TSX/TSXV Market Capitalization
May 14, 2021
What are mining companies worth today in the eyes of the market? How are company valuations, as measured by market capitalization, distributed. How can machine learning help clarify what correlates with value? I'm chasing answers to these questions by focusing on mining companies that are publicly traded on either the TSX or TSXV exchanges in Canada. Why those? Easy access to data.
I found a great link on the TSX website where you can download an Excel file providing all mining companies listed on either the TSX or TSXV accompanied by their Market Capitalization and several additional features about each company.
A quick look at the market cap data alone speaks volumes. Mining is a winner-take-all type of industry where a tiny fraction of companies account for the majority of the total value. The two top dogs alone, Newmont and Barrick, account for 20% of the total market cap of the entire list. Have a look at the cumulative distribution graphs below and note the logarithmic scale for market cap.
This type of inequality is not new. Vilfredo Pareto spotted a similar phenomenon over 100 years ago when looking at wealth distribution in Italy, noting that 20% of the population owned 80% of the land. I took a similar approach, comparing the market cap of TSX/TSXV listed companies for various industries to produce the table below. All industries, and not least mining, show even greater inequality than proposed by Pareto’s famous 80/20 rule. Using data distributed in such a manner is tricky. Statistical parameters such as mean and standard deviation are dominated by the favored few values at the extreme and become significantly less informative.
Industry | Top 20%* |
---|---|
Technology | 98% |
Mining | 96% |
Oil & Gas | 95% |
Financial Services | 93% |
Industrial Products & Services | 91% |
Consumer Products & Services | 98% |
Life Sciences | 89% |
*Percent of total market capitalization of TSX/TSXV listed companies found in the largest top 20%
Referring back to the mining company dataset, we can see other pieces of information or 'features' for these companies such as their regions of operation, commodities of focus and listing information. Given my interest in market cap, it’s natural to raise the question: How do these other features relate to the company’s market cap?

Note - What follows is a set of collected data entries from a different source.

(* ===== verification/PollServer.v ===== *)
(** [code/network/IO/multiplexing/via_poll]: the echo server that keeps its
    clients in an array of 1000 [pollfd] and waits for them with [poll], and
    its client.  One iteration of the loop of [do_poll] is one step. *)

From S2P Require Import Prelude Posix.

Local Open Scope Z_scope.

Definition PORT : Z := 8787.
Definition MAXLINE : Z := 1024.
Definition LISTENQ : Z := 5.
Definition OPEN_MAX : nat := 1000.
Definition STDOUT_FILENO : Z := 1.

(** [clientfds] is not initialised beyond the [fd] fields: [None] stands for an
    indeterminate field. *)
Record pollfd := Pollfd { fd : Z; events : option Z; revents : option bool }.
Definition POLLIN : Z := 1.

Record poll_state := PollState { clientfds : list pollfd; maxi : nat }.

Definition socket_bind (port : Z) : io Z :=
  r ← sys Socket;
  let listenfd := rv r in
  if listenfd =? -1 then (puts "socket error:" ≫= λ _, Exit 1) else
  r ← sys (Bind listenfd port);
  if rv r =? -1 then (puts "bind error: " ≫= λ _, Exit 1) else
  Ret listenfd.

Definition init_table (listenfd : Z) : poll_state :=
  PollState (Pollfd listenfd (Some POLLIN) None :: replicate (OPEN_MAX - 1) (Pollfd (-1) None None)) 0.

(** [main] and [do_poll] up to the loop. *)
Definition main_setup : io poll_state :=
  listenfd ← socket_bind PORT;
  _ ← sys_ (Listen listenfd LISTENQ);
  Ret (init_table listenfd).

(** The kernel stores the returned events in the entries it was given. *)
Definition set_revents (rdy : list Z) (e : pollfd) : pollfd :=
  Pollfd (fd e) (events e) (Some (bool_decide (0 <= fd e ∧ fd e ∈ rdy))).
Definition poll_returns (rdy : list Z) (st : poll_state) : poll_state :=
  PollState ((set_revents rdy <$> take (maxi st + 1) (clientfds st)) ++ drop (maxi st + 1) (clientfds st))
    (maxi st).

Definition close_slot (e : pollfd) : pollfd := Pollfd (-1) (events e) (revents e).

(** The loop of [handle_connection] from entry [i], [n] entries to go. *)
Fixpoint handle_loop (n i : nat) (st : poll_state) : io poll_state :=
  match n with
  | O => Ret st
  | S n =>
      e ← io_ub (clientfds st !! i);
      if fd e <? 0 then handle_loop n (S i) st else
      rdy ← io_ub (revents e);
      if rdy : bool then
        r ← sys (Read (fd e) MAXLINE);
        if rv r =? 0 then
          _ ← sys_ (Close (fd e));
          handle_loop n (S i) (PollState (<[i:=close_slot e]> (clientfds st)) (maxi st))
        else
          (* [write] takes the number of bytes as a [size_t] *)
          _ ← sys_ (if rv r <? 0 then WriteBad STDOUT_FILENO else Write STDOUT_FILENO (rdata r));
          _ ← sys_ (if rv r <? 0 then WriteBad (fd e) else Write (fd e) (rdata r));
          handle_loop n (S i) st
      else handle_loop n (S i) st
  end.

Definition handle_connection (st : poll_state) : io poll_state := handle_loop (maxi st) 1 st.

(** Lines 104-120: the first free entry from 1 on. *)
Definition enter_client (connfd : Z) (st : poll_state) : option poll_state :=
  match list_find (λ e, fd e < 0) (tail (clientfds st)) with
  | Some (j, e) =>
      Some (PollState (<[S j:=Pollfd connfd (Some POLLIN) (revents e)]> (clientfds st))
              (Nat.max (S j) (maxi st)))
  | None => None
  end.

(** One iteration of the loop of [do_poll]. *)
Definition do_poll (listenfd : Z) (st : poll_state) : io poll_state :=
  r ← sys (Poll (fd <$> take (maxi st + 1) (clientfds st)));
  let nready := rv r in
  if nready =? -1 then (puts "poll error:" ≫= λ _, Exit 1) else
  let st := poll_returns (rfds r).*1 st in
  e0 ← io_ub (clientfds st !! 0%nat);
  rdy ← io_ub (revents e0);
  if rdy : bool then
    r ← sys (Accept listenfd);
    if rv r =? -1 then
      if rerrno r =? EINTR then Ret st else (puts "accept error:" ≫= λ _, Exit 1)
    else
    _ ← puts "accept a new client: ";
    match enter_client (rv r) st with
    | None => puts "too many clients." ≫= λ _, Exit 1
    | Some st => if nready - 1 <=? 0 then Ret st else handle_connection st
    end
  else handle_connection st.

(** The server from the head of its loop: the standard descriptors and the
    listening socket are open, and nothing has been read or written. *)
Definition poll_server (listenfd : Z) : machine :=
  server (do_poll listenfd)
    (λ st k, st = init_table listenfd ∧ kopen k = {[0; 1; 2; listenfd]} ∧ 3 <= listenfd ∧ ktrace k = []).

(** * The client *)
Module Client.
(** One iteration of [handle_connection]: [poll] on the socket and on the
    standard input; the loop has no way out. *)
Definition handle_connection (sockfd : Z) : io unit :=
  r ← sys (Poll [sockfd; 0]);
  _ ← (if bool_decide (sockfd ∈ (rfds r).*1) then
    r ← sys (Read sockfd MAXLINE);
    _ ← (if rv r =? 0 then
           _ ← puts "client: server is closed."; sys_ (Close sockfd)
         else Ret tt);
    sys_ (if rv r <? 0 then WriteBad STDOUT_FILENO else Write STDOUT_FILENO (rdata r))
  else Ret tt);
  if bool_decide (0 ∈ (rfds r).*1) then
    r ← sys (Read 0 MAXLINE);
    if rv r =? 0 then sys_ (Shutdown sockfd)
    else sys_ (if rv r <? 0 then WriteBad sockfd else Write sockfd (rdata r))
  else Ret tt.

Definition client (sockfd : Z) : machine :=
  server (λ _ : unit, handle_connection sockfd)
    (λ _ k, kopen k = {[0; 1; 2; sockfd]} ∧ 3 <= sockfd ∧ ktrace k = []).
End Client.

(** * Invariants of the server *)
Section server.
Context (listenfd : Z).
Implicit Types (st : poll_state) (k : kern).

(** The table of connections. *)
Record table_inv st k : Prop := {
  inv_size : length (clientfds st) = OPEN_MAX;
  inv_maxi : (maxi st < OPEN_MAX)%nat;
  inv_open : {[0; 1; 2; listenfd]} ⊆ kopen k;
  inv_zero : ∃ e, clientfds st !! 0%nat = Some e ∧ fd e = listenfd ∧ events e = Some POLLIN;
  inv_slot : ∀ i e, clientfds st !! S i = Some e →
    fd e = -1 ∨ 3 <= fd e ∧ fd e ≠ listenfd ∧ fd e ∈ kopen k ∧ events e = Some POLLIN ∧ (S i <= maxi st)%nat;
  inv_distinct : ∀ i j e1 e2, clientfds st !! i = Some e1 → clientfds st !! j = Some e2 →
    fd e1 = fd e2 → fd e1 ≠ -1 → i = j
}.

(** Every byte read from a client is given to [write], once, for that client,
    in order, and printed. *)
Record echo_inv k : Prop := {
  inv_echo : ∀ f, f ≠ STDOUT_FILENO → sent_to f (ktrace k) = received_from f (ktrace k);
  inv_stdout : sent_to STDOUT_FILENO (ktrace k) = received_all (ktrace k)
}.

Definition good st k : Prop := 3 <= listenfd ∧ table_inv st k ∧ echo_inv k.

(** The entries up to [maxi] that [poll] has filled in. *)
Definition polled st : Prop :=
  ∀ i e, (i <= maxi st)%nat → clientfds st !! i = Some e → revents e ≠ None.

Lemma table_inv_kern st k k' : kopen k = kopen k' → table_inv st k → table_inv st k'.
Proof. intros E []. split; rewrite <- ?E; done. Qed.

Lemma echo_inv_quiet k c r : quiet c = true → echo_inv k → echo_inv (log c r k).
Proof.
  intros Hc [He Ho]. split; [intros f Hf; specialize (He f Hf) |];
    flow_simpl; destruct c; try discriminate Hc; by rewrite ?app_nil_r.
Qed.

Lemma echo_inv_kern k k' : ktrace k = ktrace k' → echo_inv k → echo_inv k'.
Proof. intros E []. split; rewrite <- ?E; done. Qed.

(** Reading from a client and writing back. *)
Lemma echo_inv_client k f n r r1 r2 :
  f ≠ STDOUT_FILENO → echo_inv k →
  echo_inv (log (Write f (rdata r)) r2 (log (Write STDOUT_FILENO (rdata r)) r1 (log (Read f n) r k))).
Proof.
  intros Hf [He Ho]. split; [intros f' Hf'; specialize (He f' Hf') |]; flow_simpl.
  - destruct (Z.eqb_spec STDOUT_FILENO f'); [congruence |]. by rewrite !app_nil_r, He.
  - rewrite Z.eqb_refl. destruct (Z.eqb_spec f STDOUT_FILENO); [done |].
    by rewrite !app_nil_r, Ho.
Qed.

Lemma echo_inv_nothing k f n r : rdata r = [] → echo_inv k → echo_inv (log (Read f n) r k).
Proof.
  intros Hr [He Ho]. split; [intros f' Hf'; specialize (He f' Hf') |]; flow_simpl;
    rewrite Hr, ?app_nil_r; [| done]. by destruct (_ =? _); rewrite ?app_nil_r.
Qed.

Section loops.
Context (R : result → Prop) (ub : Prop).

Definition keeps st (x : poll_state + Z) k : Prop :=
  match x with inl st' => good st' k ∧ maxi st' = maxi st | inr _ => False end.

(** Closing a connection. *)
Lemma good_close st k i e k' :
  good st k → clientfds st !! S i = Some e → 0 <= fd e →
  (kopen k' = kopen k ∨ kopen k' = kopen k ∖ {[fd e]}) → echo_inv k' →
  good (PollState (<[S i:=close_slot e]> (clientfds st)) (maxi st)) k'.
Proof.
  intros (Hl & [Hsz Hmax Hopen Hz Hslot Hd] & _) Hi Hfd Hk He.
  destruct (Hslot i e Hi) as [| (H3 & Hne & _ & _ & _)]; [lia |].
  assert (∀ f, f ∈ kopen k → f ≠ fd e → f ∈ kopen k') as Hsub by (destruct Hk as [-> | ->]; set_solver).
  split_and!; [done | split; cbn [clientfds maxi] | done].
  - by rewrite length_insert.
  - done.
  - intros f Hf. apply Hsub; [by apply Hopen | set_solver by lia].
  - destruct Hz as (e0 & ? & ?). exists e0. by rewrite list_lookup_insert_ne.
  - intros j e' [(_ & <- & _) | (Hij & Hj)]%list_lookup_insert_Some; [by left |].
    destruct (Hslot j e' Hj) as [| (? & ? & ? & ? & ?)]; [by left | right].
    split_and!; try done. apply Hsub; [done |]. intros E. apply Hij.
    apply (Hd _ _ e e'); [done | done | done | lia].
  - intros j1 j2 e1 e2 H1 H2 Heq Hn. apply list_lookup_insert_Some in H1, H2.
    destruct H1 as [(E1 & <- & _) | (? & H1)], H2 as [(E2 & <- & _) | (? & H2)]; simpl in *;
      try done; try congruence. by eapply Hd.
Qed.

Lemma polled_close st i e :
  polled st → clientfds st !! i = Some e →
  polled (PollState (<[i:=close_slot e]> (clientfds st)) (maxi st)).
Proof.
  intros Hp Hi j e' Hj [(-> & <- & _) | (_ & Hj')]%list_lookup_insert_Some; [exact (Hp j e Hj Hi) | exact (Hp j e' Hj Hj')].
Qed.
(** C20. Edge-triggered items are reported once: after an [epoll_wait], whatever
    happens to other files and whatever is added, removed or modified, no later
    [epoll_wait] reports an edge-triggered item until its file has another
    event or its item is modified, even while its events are not consumed. *)
Theorem epoll_edge_once (s s1 s2 : mstate epoll_machine) fd events e out :
  remove_ok → modify_ok →
  reachable s → mstep epoll_machine LWait s = Ok s1 →
  rbr (ep s) !! fd = Some events → Z.land events EPOLLET ≠ 0 →
  rtc (msteps epoll_machine (not_event fd)) s1 s2 →
  ep_poll (poll_of s2) (λ _, true) (ep s2) = (e, Some out) →
  ∀ revents, (fd, revents) ∉ out.
Proof.
  intros Hrem Hmod Hr Hs Hev Hedge Hrun He revents Hin.
  apply (reports s2 e out fd revents He) in Hin as (Hin & _). revert Hin.
  apply (stay_out fd s1 s2 Hrem Hmod Hrun). intros Hin.
  destruct (epoll_inv_reachable s Hrem Hmod Hr) as [m Hinv].
  cbn [epoll_machine mstep step] in Hs.
  destruct (ep_poll (poll_of s) (λ _, true) (ep s)) as [e1 out1] eqn:E. injection Hs as <-. cbn [ep] in Hin.
  destruct (epoll_inv_wait s m e1 out1 Hinv E) as (_ & Hrbr & Hall).
  rewrite Forall_forall in Hall. destruct (Hall fd Hin) as (ev & Hev' & H0).
  rewrite Hrbr, Hev in Hev'. congruence.
Qed.

(** The locks: [epoll_ctl] never waits for a lock it holds itself, and lets go
    of both on every path. *)
Theorem epoll_ctl_locks o fd events e :
  (∀ f e, epmutex (ep_remove f e).1 = epmutex e ∧ mtx (ep_remove f e).1 = mtx e) →
  (∀ f v e, epmutex (ep_modify f v e).1 = epmutex e ∧ mtx (ep_modify f v e).1 = mtx e) →
  epmutex e = false → mtx e = false →
  ∃ e' err, epoll_ctl o fd events e = Ok (e', err) ∧ epmutex e' = false ∧ mtx e' = false.
Proof.
  intros Hrem Hmod He Hm. unfold epoll_ctl. destruct (negb (pollable fd)); [by eauto |].
  destruct ((fd =? epfd) || negb (is_file_epoll epfd)); [by eauto |].
  unfold lock_epmutex, lock_mtx, ctl_switch, ep_insert.
  destruct o; rewrite ?He; cbn [negb await mbind outcome_bind].
  - destruct (is_file_epoll fd), (loops fd); cbn [set_check_list rbr mtx]; try (by eauto);
      rewrite Hm; cbn [negb await mbind outcome_bind rbr];
      destruct (rbr e !! fd); try (by eauto);
      destruct (max_user_watches <=? user_watches); by eauto.
  - cbn [mtx]. rewrite Hm. cbn [negb await mbind outcome_bind rbr].
    destruct (rbr e !! fd); [| by eauto].
    match goal with |- context [ep_remove ?f ?x] => specialize (Hrem f x) end.
    destruct (ep_remove _ _) as [e' err]; by eauto.
  - rewrite Hm. cbn [negb await mbind outcome_bind rbr].
    destruct (rbr e !! fd); [| by eauto].
    match goal with |- context [ep_modify ?f ?v ?x] => specialize (Hmod f v x) end.
    destruct (ep_modify _ _ _) as [e' err] eqn:E. cbn [fst] in Hmod.
    do 2 eexists. split; [done |]. cbn. by destruct Hmod as [-> _].
Qed.
(* ===== verification/Asio.v ===== *)
(** Programs driven by the completion handlers of Boost.Asio:
    [code/boost_doc/DS/time.cpp] (two timers that share a counter through a
    strand) and [code/boost_doc/IO/demo.cpp] (a UDP echo server).  The
    [io_service] is the scheduler: a step is the completion of one pending
    operation. *)

From S2P Require Import Prelude Posix.

(** * The two timers of [time.cpp] *)
Module Timers.
Local Open Scope Z_scope.

(** What is printed: the counter by [Print1] or [Print2], or the last line of a
    timer. *)
Inductive line := Prints1 (count : Z) | Prints2 (count : Z) | TheError.

(** [timer1] and [timer2]: when the pending wait expires, in seconds. *)
Record timer := Timer { timer1 : option Z; timer2 : option Z; count : Z; out : list line }.

Definition construct : timer := Timer (Some 3) (Some 3) 0 [].

(** The handlers; the strand runs them one at a time.  [expires_at(expires_at()
    + 1)] re-arms a timer. *)
Definition Print1 (t : timer) : outcome timer :=
  match timer1 t with
  | None => Blocked
  | Some e =>
      if count t <? 5 then Ok (Timer (Some (e + 1)) (timer2 t) (count t + 1) (out t ++ [Prints1 (count t)]))
      else Ok (Timer None (timer2 t) (count t) (out t ++ [TheError]))
  end.
Definition Print2 (t : timer) : outcome timer :=
  match timer2 t with
  | None => Blocked
  | Some e =>
      if count t <? 5 then Ok (Timer (timer1 t) (Some (e + 1)) (count t + 1) (out t ++ [Prints2 (count t)]))
      else Ok (Timer (timer1 t) None (count t) (out t ++ [TheError]))
  end.

Inductive label := LPrint1 | LPrint2.
Definition step (l : label) (t : timer) : outcome timer :=
  match l with LPrint1 => Print1 t | LPrint2 => Print2 t end.

(** [main]: [Service.run()] in two threads, until no handler is pending. *)
Definition main : machine := Machine timer label (λ t, t = construct) step.

Definition number (l : line) : option Z :=
  match l with Prints1 c | Prints2 c => Some c | TheError => None end.
Definition armed (o : option Z) : nat := match o with Some _ => 1 | None => 0 end.

Record timer_inv (t : timer) : Prop := {
  inv_count : 0 <= count t <= 5;
  inv_out : ∃ lines errors, out t = lines ++ replicate errors TheError ∧
    omap number lines = seqZ 0 (count t) ∧ length lines = Z.to_nat (count t) ∧
    (errors + armed (timer1 t) + armed (timer2 t) = 2)%nat ∧ (count t < 5 → errors = 0%nat)
}.

Lemma number_next lines c l :
  omap number lines = seqZ 0 c → 0 <= c → number l = Some c → omap number (lines ++ [l]) = seqZ 0 (c + 1).
Proof. intros Hl Hc Hn. rewrite omap_app, Hl. simpl. rewrite Hn. by rewrite seqZ_app by lia. Qed.

Lemma timer_inv_step l t t' : timer_inv t → step l t = Ok t' → timer_inv t'.
Proof.
  intros [Hc (lines & errors & Ho & Hn & Hlen & He & Hz)] Hs.
  assert (∀ l, (lines ++ replicate errors TheError) ++ [l] = lines ++ replicate errors TheError ++ [l]) as Ha
    by (intros; by rewrite app_assoc).
  destruct l; unfold step, Print1, Print2 in Hs; step_inv; simplify_eq; split; simpl; try lia;
    rewrite Ho, Ha.
  - rewrite Hz by lia. exists (lines ++ [Prints1 (count t)]), 0%nat.
    split_and!; [by rewrite app_nil_r | by apply number_next; [| lia |] | rewrite length_app; simpl; lia | lia | done].
  - exists lines, (S errors). rewrite <- replicate_cons_app. split_and!; [done .. | lia | lia].
  - rewrite Hz by lia. exists (lines ++ [Prints2 (count t)]), 0%nat.
    split_and!; [by rewrite app_nil_r | by apply number_next; [| lia |] | rewrite length_app; simpl; lia | lia | done].
  - exists lines, (S errors). rewrite <- replicate_cons_app. split_and!; [done .. | lia | lia].
Qed.

Lemma timer_inv_reachable (t : mstate main) : reachable t → timer_inv t.
Proof.
  revert t. apply (invariant_ind main).
  - intros t ->. split; [done |]. by exists [], 0%nat.
  - intros l t t' _ IH Hs. exact (timer_inv_step l t t' IH Hs).
Qed.

Definition weight (t : timer) : nat := Z.to_nat (5 - count t) + armed (timer1 t) + armed (timer2 t).

Lemma step_decreases l t t' : timer_inv t → step l t = Ok t' → (weight t' < weight t)%nat.
Proof.
  intros [Hc _] Hs. unfold weight.
  destruct l; unfold step, Print1, Print2 in Hs; step_inv; simplify_eq/=; lia.
Qed.
End Timers.

(** * The UDP echo server of [demo.cpp] *)
Module Udp.
Section udp.
Context {endpoint : Type}.

Definition max_length : nat := 1024.

(** The one operation that is pending: a receive into [data_], or the sending
    of [length] bytes of it. *)
Inductive operation := Receiving | Sending (length : nat).

Record server := Server {
  data_ : ubuf;
  sender_endpoint_ : option endpoint;
  pending : operation;
  received : list (endpoint * data);   (* datagrams received without error *)
  sent : list (endpoint * ubuf)        (* datagrams sent back *)
}.

Definition do_receive (s : server) : server :=
  Server (data_ s) (sender_endpoint_ s) Receiving (received s) (sent s).
Definition do_send (length : nat) (s : server) : server :=
  Server (data_ s) (sender_endpoint_ s) (Sending length) (received s) (sent s).

Definition construct : server := Server (uninit max_length) None Receiving [] [].

(** The completion of the pending receive: an error, or a datagram, of which
    the buffer takes the first [max_length] bytes. *)
Definition receive_handler (ec : bool) (from : endpoint) (d : data) (s : server) : outcome server :=
  match pending s with
  | Receiving =>
      if ec then Ok (do_receive s)
      else
        let bytes_recvd := Nat.min (length d) max_length in
        let s := Server (ustore (data_ s) (take max_length d)) (Some from) (pending s)
                   (received s ++ [(from, d)]) (sent s) in
        if (0 <? bytes_recvd)%nat then Ok (do_send bytes_recvd s) else Ok (do_receive s)
  | Sending _ => Blocked
  end.

(** The completion of the pending send, whatever its result. *)
Definition send_handler (s : server) : outcome server :=
  match pending s with
  | Sending n =>
      to ← from_option_ub (sender_endpoint_ s);
      Ok (do_receive (Server (data_ s) (sender_endpoint_ s) (pending s) (received s)
            (sent s ++ [(to, take n (data_ s))])))
  | Receiving => Blocked
  end.

Inductive label := LReceived (ec : bool) (from : endpoint) (d : data) | LSent.
Definition step (l : label) (s : server) : outcome server :=
  match l with
  | LReceived ec from d => receive_handler ec from d s
  | LSent => send_handler s
  end.
Definition main : machine := Machine server label (λ s, s = construct) step.

(** What should come back: each datagram that is not empty, cut to the buffer,
    to where it came from. *)
Definition echo (x : endpoint * data) : option (endpoint * ubuf) :=
  match x.2 with
  | [] => None
  | _ => Some (x.1, Some <$> take max_length x.2)
  end.

Record udp_inv (s : server) : Prop := {
  inv_buffer : length (data_ s) = max_length;
  inv_echo : match pending s with
    | Receiving => sent s = omap echo (received s)
    | Sending n => ∃ to, sender_endpoint_ s = Some to ∧
        sent s ++ [(to, take n (data_ s))] = omap echo (received s)
    end
}.

Lemma udp_inv_step l s s' : udp_inv s → step l s = Ok s' → udp_inv s'.
Proof.
  intros [Hb He] Hs. destruct l as [ec from d |]; unfold step, receive_handler, send_handler in Hs.
  - destruct (pending s) eqn:Hp; [| done]. destruct ec; simplify_eq; [by split |].
    assert (length (ustore (data_ s) (take max_length d)) = max_length) as Hlen.
    { unfold ustore. rewrite length_app, length_fmap, length_drop, length_take. lia. }
    assert (take (Nat.min (length d) max_length) (ustore (data_ s) (take max_length d)) =
      Some <$> take max_length d) as Hecho.
    { unfold ustore. rewrite take_app_le, take_ge; [done | |]; rewrite length_fmap, length_take; lia. }
    destruct (Nat.ltb_spec 0 (Nat.min (length d) max_length)); simplify_eq; split;
      cbn [data_ pending do_send do_receive sender_endpoint_ sent received]; try done.
    + exists from. split; [done |]. rewrite omap_app, He, Hecho.
      destruct d as [| c d]; [cbn [length] in *; lia | done].
    + rewrite omap_app, He. destruct d as [| c d]; [by rewrite app_nil_r |].
      exfalso. cbn [length] in *. unfold max_length in *. lia.
  - destruct (pending s) eqn:Hp; [done |]. destruct He as (to & Hto & He). rewrite Hto in Hs.
    simpl in Hs. simplify_eq. by split.
Qed.

Lemma udp_inv_reachable (s : mstate main) : reachable s → udp_inv s.
Proof.
  revert s. apply (invariant_ind main).
  - intros s ->. split; [apply length_replicate | done].
  - intros l s s' _ IH Hs. exact (udp_inv_step l s s' IH Hs).
Qed.
End udp.
Arguments main : clear implicits.
Arguments label : clear implicits.
Arguments server : clear implicits.
End Udp.

(** * The properties *)

(** C31. The two timers share five prints: in every reachable state the numbers
    printed so far are 0, 1, ... in order, whichever timer printed them, then
    at most one last line of each timer; every run ends, and when no timer is
    pending exactly five numbers and two last lines were printed. *)
Theorem timers_count (t : mstate Timers.main) :
  reachable t →
  (∃ lines errors, Timers.out t = lines ++ replicate errors Timers.TheError ∧
     omap Timers.number lines = seqZ 0 (Timers.count t) ∧ errors ≤ 2) ∧
  sn (msteps Timers.main (λ _, True)) t ∧
  (quiescent Timers.main (λ _, True) t →
     ∃ lines, Timers.out t = lines ++ [Timers.TheError; Timers.TheError] ∧
       omap Timers.number lines = seqZ 0 5).
Proof.
  intros Hr. destruct (Timers.timer_inv_reachable t Hr) as [Hc (lines & errors & Ho & Hn & Hlen & He & Hz)].
  split_and!.
  - exists lines, errors. split_and!; [done | done | lia].
  - apply (sn_measure Timers.main _ Timers.weight); [| done].
    intros l t1 t2 Hr1%Timers.timer_inv_reachable _ Hs. by eapply Timers.step_decreases.
  - intros Hq. exists lines.
    assert (Timers.timer1 t = None ∧ Timers.timer2 t = None) as [H1 H2].
    { split.
      - destruct (Timers.timer1 t) eqn:E; [| done]. exfalso.
        pose proof (Hq Timers.LPrint1 I) as Hq1. simpl in Hq1. unfold Timers.Print1 in Hq1.
        rewrite E in Hq1. case_match; by eapply Hq1.
      - destruct (Timers.timer2 t) eqn:E; [| done]. exfalso.
        pose proof (Hq Timers.LPrint2 I) as Hq1. simpl in Hq1. unfold Timers.Print2 in Hq1.
        rewrite E in Hq1. case_match; by eapply Hq1. }
    rewrite H1, H2 in He. simpl in He. assert (errors = 2) as -> by lia. split; [done |].
    rewrite Hn. f_equal. destruct (decide (Timers.count t < 5)%Z) as [Hlt |]; [specialize (Hz Hlt); lia | lia].
Qed.

(** The UDP server echoes: the datagrams sent back are, in order, exactly
    the datagrams received that are not empty, cut to 1024 bytes, each to its
    own sender; a datagram being sent is never overwritten by the next one. *)
Theorem udp_echo {endpoint} (s : mstate (Udp.main endpoint)) :
  reachable s →
  match Udp.pending s with
  | Udp.Receiving => Udp.sent s = omap Udp.echo (Udp.received s)
  | Udp.Sending n => ∃ to, Udp.sender_endpoint_ s = Some to ∧
      Udp.sent s ++ [(to, take n (Udp.data_ s))] = omap Udp.echo (Udp.received s)
  end.
Proof. intros Hr. apply (Udp.udp_inv_reachable s Hr). Qed.

Lemma timers_count_witness :
  ∃ t : mstate Timers.main, reachable t ∧ Timers.count t = 3%Z ∧ sn (msteps Timers.main (λ _, True)) t.
Proof.
  eexists. assert (reachable _) as Hr by run_schedule Timers.main
    [Timers.LPrint1; Timers.LPrint2; Timers.LPrint1].
  split_and!; [exact Hr | reflexivity | apply (timers_count _ Hr)].
Defined.

Lemma udp_echo_witness :
  ∃ s : mstate (Udp.main nat), reachable s ∧
    Udp.sent s = [(9, Some <$> text "ping")] ∧ Udp.sent s = omap Udp.echo (Udp.received s).
Proof.
  eexists. assert (reachable _) as Hr by run_schedule (Udp.main nat)
    ([Udp.LReceived false 9 (text "ping"); Udp.LSent; Udp.LReceived false 8 [];
      Udp.LReceived true 7 (text "x")] : list (Udp.label nat)).
  split_and!; [exact Hr | reflexivity | apply (udp_echo _ Hr)].
Defined.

Having taken an interest in machine learning, I’ve learned a few tricks to tease out hidden patterns in data. Applying a clever algorithm called RReleifF to our mining company data reveals which features are the most useful in predicting the market cap. Based on this algorithm, the top 5 are:
- Listing Type: Describes how companies landed on their respective exchange. Examples include the typical Initial Public Offering (IPO), former TSXV company graduating to the TSX and vice versa, and the IPO of a Capital Pool Company.
- Index Component: Is the company included as a component in an index such as the S&P/TSX 60 or the S&P/TSX Venture Composite Index?
- Exchange/Tier: Is the company listed on the TSX. If its the TSXV, is it a Tier 1 (i.e. premiere) or Tier 2 company? No surprises here given that the TSX is reserved for better established companies.
- Gold: Is gold one of the commodities of focus for the company?
- Canada: Is the company operating in Canada?
Here's another question: How well do these features, working as an ensemble, predict the market cap of a company? To answer this, I reach once more into my bag of machine learning tricks and pull out a handful of algorithms from linear regression to a neural network. I pocket a small fraction of the data (10%) and shove the rest through these algorithms, allowing them to spot patterns between market cap and the various features. Once trained-up, the algorithms spit-out predictive models that I can play with. I test the predictive power of these models by feeding in the features of the data I saved in my pocket and see how close their market cap predictions are to the truth. In the end, my Adaptive Boosting algorithm (great explanation found here) prevailed as the most precise.
Just how precise are those predictions? Not much. In those cumulative frequency graphs above, I see a wide range or spread of values for market cap caused by all manner of factors. My model can explain away some of that variability, but only about 20-25%*. The figure below helps illustrate the point. The ‘Raw Data’ cumulative frequency curve (market caps of all mining companies) states 60% of company market caps will fall between CAD $6M and $122M. The ‘ML Model’ curve, on the other hand, predicts a range of CAD $16M and $210M at 60% confidence using features of a company whose market cap I know to be $125M. A more precise model would provide a tighter range approaching a vertical line.
Why is the model so imprecise? Lack of feature data. There’s a metric tonne of information about these companies that is not present in our data set. While much of that information is unknowable to humankind, I'm comfortable saying there’s plenty of recorded knowledge that could improve the model precision to a far greater extent. Imagine what we could do if the dataset included production figures, resources/reserves, or the criminal record of the management team?
For what it’s worth, I’ve made the predictive model available on my website. Follow this link and play around with the inputs. You might just find a company that is under-appreciated and consequently under valued, the proverbial “diamond in the rough.”
*I'm using a bunch of data transformations to get the market cap distribution looking nearly Gaussian and calculating Mean Absolute Deviations to make this claim.